Ha hecho viento estos días. Tanto aire que se ha llevado algo de cordura. Lo que el viento se llevó difícilmente lo recuperaremos algún día. Pero estuvo ahí. Floyd quería emocionar al mundo cuando jugaba al baloncesto aún en el bachillerato en Houston. Probablemente le dijo aquello que he leído en la prensa a los dos amigos con los que salía del instituto pensando en ser como Michael Jordan, aunque su volumen muscular le hacía más adecuado para otra posición y no para volar como el superhéroe negro de los Chicago Bulls en la cancha. Muchos años más tarde y algunos sueños destrozados después, lo que le voló fue el cerebro por falta de aire en Minneapolis, aplastado bajo la rodilla de un policía que, quizá, con 18 años también quería emocionar al mundo y terminó convertido en un cacho de carne que presuntamente asesinó durante nueve minutos a un hombre suplicante.

Ambos han emocionado al mundo. Uno de manera dramática y triste y heroica, a su pesar. El otro de manera terrible y asfixiante e intolerable, a voluntad propia. La cortedad, el fracaso, la ignorancia, las frustraciones, la inseguridad y el odio son gasolina social y ropa sucia escondida en la mente por muy vestida que esté por el uniforme, el maquillaje, la toga, la máscara.

La batidora hace tiempo que no puede parar su marcha rápida. Y nadie sabe o quiere arreglarla hasta que el motor se queme. No falta mucho. Trump, Bolsonaro, Duterte son imposibles que se han convertido en realidad. Son el síntoma más irreversible de que los sistemas, cansados, no pueden contener la pandemia. Tampoco la del Covid.

En el mejunje de lo correcto y lo incorrecto, de quienes defienden como vociferantes burgueses investidos de revolucionarios a quienes en otros países siguen muriendo, a esas pobres mujeres; a esas personas negras, latinas, asiáticas; a esos homosexuales y disidentes que matan sólo por serlo, a quienes defienden en casa, sin salir del abrazo protector de la occidentalidad, la confusión está empezando a barrer lo sensato, la libertad y esa otra manera de respirar que favorece la Cultura volviendo a la censura en nombre del paternalismo moderno, de la defensa de quien, en realidad, no necesita semejante protección, y de la indefensión de quien, luego, atrapado en el foco del conflicto más descarnado y real, nadie defiende. Nadie duda de la buena voluntad, pero a ésta se está sumando el sectarismo y cierta presunción de infalibilidad que invalida al otro por sobreprotección o mandato.

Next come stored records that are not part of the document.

(** The two filter statements of the cell. *)
Definition filter_statements (target : string) (qualities : list string) : Cell unit :=
  assign_filtered "df" (fun r => Pandas.eq_mask (Papyrus.accession r) target) ;;
  assign_filtered "df" (fun r => Pandas.isin (Papyrus.Quality r) qualities).

(** The value a name is bound to, when it is a frame. *)
Definition frame_of (x : string) : Cell Papyrus.DataFrame :=
  l <- load x ;; o <- deref l ;; as_frame o.

(** The whole cell; [papyrus_data] is what [read_csv] returns, the result is
    the frame the last expression [mt.getDF()] displays. *)
Definition create_dataset (papyrus_data : Papyrus.DataFrame)
    (target : string) (qualities : list string) : Cell Papyrus.DataFrame :=
  l <- alloc (ODataFrame papyrus_data) ;;
  store "df" l ;;
  filter_statements target qualities ;;
  d <- frame_of "df" ;;
  m <- alloc (OMoleculeTable (mkMoleculeTable d target "data")) ;;
  store "mt" m ;;
  m' <- load "mt" ;;
  o <- deref m' ;;
  t <- as_table o ;;
  ret (getDF t).

(** A table as in the end-to-end scenario: 100 records for accession [X],
    80 of them of quality [High], among records of another accession. *)
Definition synthetic_row (acc quality : string) : Papyrus.Row :=
  Papyrus.mkRow (Some acc) (Some quality) "c1ccccc1" (Some (13 # 2)).

Definition synthetic_table : Papyrus.DataFrame :=
  repeat (synthetic_row "X" "High") 50
  ++ repeat (synthetic_row "Y" "High") 7
  ++ repeat (synthetic_row "X" "Medium") 20
  ++ repeat (synthetic_row "X" "High") 30
  ++ [Papyrus.mkRow None (Some "High") "CCO" None].

(* ================================================================== *)
(** * Cells "Data Visualization" *)
(* ================================================================== *)

Definition NUM_COMPOUNDS : Z := 10.
Definition NUM_SCAFFOLDS : Z := 10.
Definition MIN_COMPOUNDS : Z := 5.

'Lo que el viento se llevó' es una gran película -como otros clásicos que deben ser mirados en sus contextos y que hoy podrían ser diseccionados con el bisturí de la censura alegando su incorrección al ser revisados por machismo, alcoholemia, tabaquismo, antisemitismo o indiofobia- Es un peliculón de O'Selznick y Víctor Fleming (y también un poco Cukor y un poco Sam Wood, en fin, una historia€), con una maravillosa música de Max Steiner y con una formidable Hattie Mcdaniel, que se llevó el primer Oscar a una actriz negra aunque tuviera que sentarse aparte del elenco por negra; con una inquietantemente frágil Vivien Leigh, una delicadamente fuerte Olivia de Havilland, un bondadoso y algo tontorrón Leslie Howard o un tipo noble y sinvergüenza como Clark Gable. La defiendo, aunque se intente ahora censurarla. Y a Dios pongo por testigo que no sólo no soy racista por defenderla, sino que empeño mi palabra contra el monstruo blanco que encapucha sus neuronas y enciende la antorcha para arrasar la bondad y la inteligencia y la igualdad de derechos en las que creo, también yo, para respirar.